Morphology of AlN Inclusions

According to SEM-EDS observations, AlN was the dominant inclusion in the experimental alloy. The planar sections of most of the AlN particles were hexagonal. The results of SEM-EDS show that there were two types of nitride inclusions in the experimental Fe-0.5Al-2.0 alloy: AlN inclusion and complex inclusion of Al₂O₃-AlN. Other inclusions such as MnS or the complex inclusions of AlN-MnS were not observed because the content of Sulphur consisting in the alloy was as extremely low as 10 ppm. Figure 2 shows the morphology and the elemental mappings of AlN inclusions. The compositions of AlN inclusion determined by EDS were Al 56.1 at %, N 42.3 at % at spot 1, and Al 51.7 at %, N 47.4 at % at spot 2 as shown in Figures 2A,E. According to the results of EDS analysis, the precipitation of AlN inclusions was homogeneous nucleation without distribution of other elements. The diameter of the AlN particle was determined as 8.9 μm.
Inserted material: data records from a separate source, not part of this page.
Lemma fsck_buckets_ok m bs cs : forall n,
  Forall2 (fun b c => hh_head b = hdp c 0 /\ count b = zlen c /\ dll (hh_next m) (hh_prev m) c) bs cs ->
  NoDup (concat cs) -> 0 <= n -> n + zlen (concat cs) < 2 ^ 32 -> fsck_buckets m bs n = Ok (n + zlen (concat cs)).
Proof.
  intros n H. revert n. induction H as [|b c bs cs (Hh & Hc & Hd) H2 IH]; intros n Hnd Hn Hl.
  { cbn. f_equal. change (zlen (@nil ptr)) with 0. lia. }
  cbn [concat] in *. apply NoDup_app in Hnd as (Hnc & _ & Hnd). rewrite zlen_app in *. pose proof (zlen_nonneg c).
  pose proof (zlen_nonneg (concat cs)). cbn [fsck_buckets]. rewrite Hh, fsck_chain_ok; [|..|done|done|lia].
  - cbn [res_bind]. rewrite Hc. rewrite Z.eqb_refl. cbn [negb]. rewrite u32_id by (unfold is_u32; lia).
    rewrite IH by (done || lia). f_equal. lia.
  - unfold chain_fuel. apply dseg_lseg in Hd. pose proof (lseg_length _ _ Hnc Hd). lia.
Qed.

Lemma fsck_ok t items : represents t items -> HASH_FSCK t = Ok tt.
Proof.
  intros Ht. unfold HASH_FSCK. destruct (decide (items = [])) as [->|Hne]; [by destruct Ht as [-> _]|].
  destruct (represents_table t items Ht Hne) as (Hhd & Hh0 & b & f & _ & -> & Hok). rewrite (proj2 (Z.eqb_neq _ 0) Hh0). cbn [res_bind].
  destruct (table_chains _ _ _ _ Hok) as (Hncs & Hel & H2). set (cs := map _ _) in *.
  destruct Hok as [_ [Hni Hlt] _ Hn Happ _ _ [Hlen _]].
  assert (zlen (concat cs) = zlen items) as El.
  { unfold zlen. rewrite <- (length_fmap fst items). f_equal. apply Permutation_length, NoDup_Permutation; [done|done|].
    intros p. by rewrite Hel, elem_ptrs. }
  rewrite take_ge by (unfold zlen in Hlen; lia). rewrite (fsck_buckets_ok _ _ cs) by (done || lia). cbn [res_bind].
  rewrite Hni, El, Z.add_0_l, Z.eqb_refl. cbn [negb].
  assert (zlen (ptrs items) = zlen items) as Ep by (unfold zlen; by rewrite length_fmap).
  rewrite Hhd, fsck_app_ok; [|..|done|done|lia].
  - cbn [res_bind]. by rewrite Ep, Z.add_0_l, Z.eqb_refl.
  - apply dseg_lseg in Happ. pose proof (lseg_length _ _ Hn Happ). lia.
Qed.

Lemma iter_chain m l : forall fuel, (length l < fuel)%nat -> lseg (next m) l -> HASH_ITER fuel m (hdp l 0) = Ok l.
Proof.
  induction l as [|p l IH]; intros [|fuel] Hf Hl; simpl in Hf; [lia|done|lia|]. destruct Hl as (Hp & Hn & Hl).
  cbn [HASH_ITER hdp]. rewrite (proj2 (Z.eqb_neq p 0) Hp), (ld_Ok _ _ _ Hp Hn). cbn [res_bind]. rewrite IH by (done || lia). done.
Qed.

(** the elements are linked in app order *)
Lemma represents_app t items :
  represents t items ->
  hd t = hdp (ptrs items) 0 /\ lseg (next (mem t)) (ptrs items) /\ (length (ptrs items) < S (size (next (mem t))))%nat.
Proof.
  intros Ht. destruct (decide (items = [])) as [->|Hne]; [by destruct Ht as [-> _]; repeat split; cbn; lia|].
  destruct (represents_table t items Ht Hne) as (-> & _ & b & f & _ & _ & [_ _ _ Hn Happ _ _ _]). apply dseg_lseg in Happ.
  split; [done|]. split; [done|]. pose proof (lseg_length _ _ Hn Happ). lia.
Qed.

(** [HASH_ITER] visits the elements in order *)
Lemma iter_ok t items : represents t items -> HASH_ITER (S (size (next (mem t)))) (mem t) (hd t) = Ok (ptrs items).
Proof. intros Ht. destruct (represents_app t items Ht) as (-> & Hl & Hlen). by apply iter_chain. Qed.
End expand_table.
End spec.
The morphology and elemental mappings of complex inclusion of Al₂O₃-AlN are shown in Figure 3. As can be seen from Figure 3, there are two phases of the complex inclusion of Al₂O₃-AlN with the spherical shape of inner Al₂O₃ and the hexagonal shape of outer AlN inclusion. The diameter of the inner Al₂O₃ particle was about 2.5 μm and the diameter of the outer AlN particle was 7.4 μm. The compositions of the complex inclusion of Al₂O₃-AlN determined by EDS were Al 52.7 at %, N 42.4 at % at spot 1, and Al 41.9 at %, O 53.7 at % at spot 2 as shown in Figures 3A,E. According to the results of EDS analysis, the compositions of the inclusion were heterogeneous, Al₂O₃ can be considered as the nucleation core of the AlN inclusion.

FIGURE 2

FIGURE 2. Morphology and elemental mappings of AlN inclusion.

FIGURE 3

FIGURE 3. Morphology and elemental mappings of complex inclusion of AlN-Al₂O₃.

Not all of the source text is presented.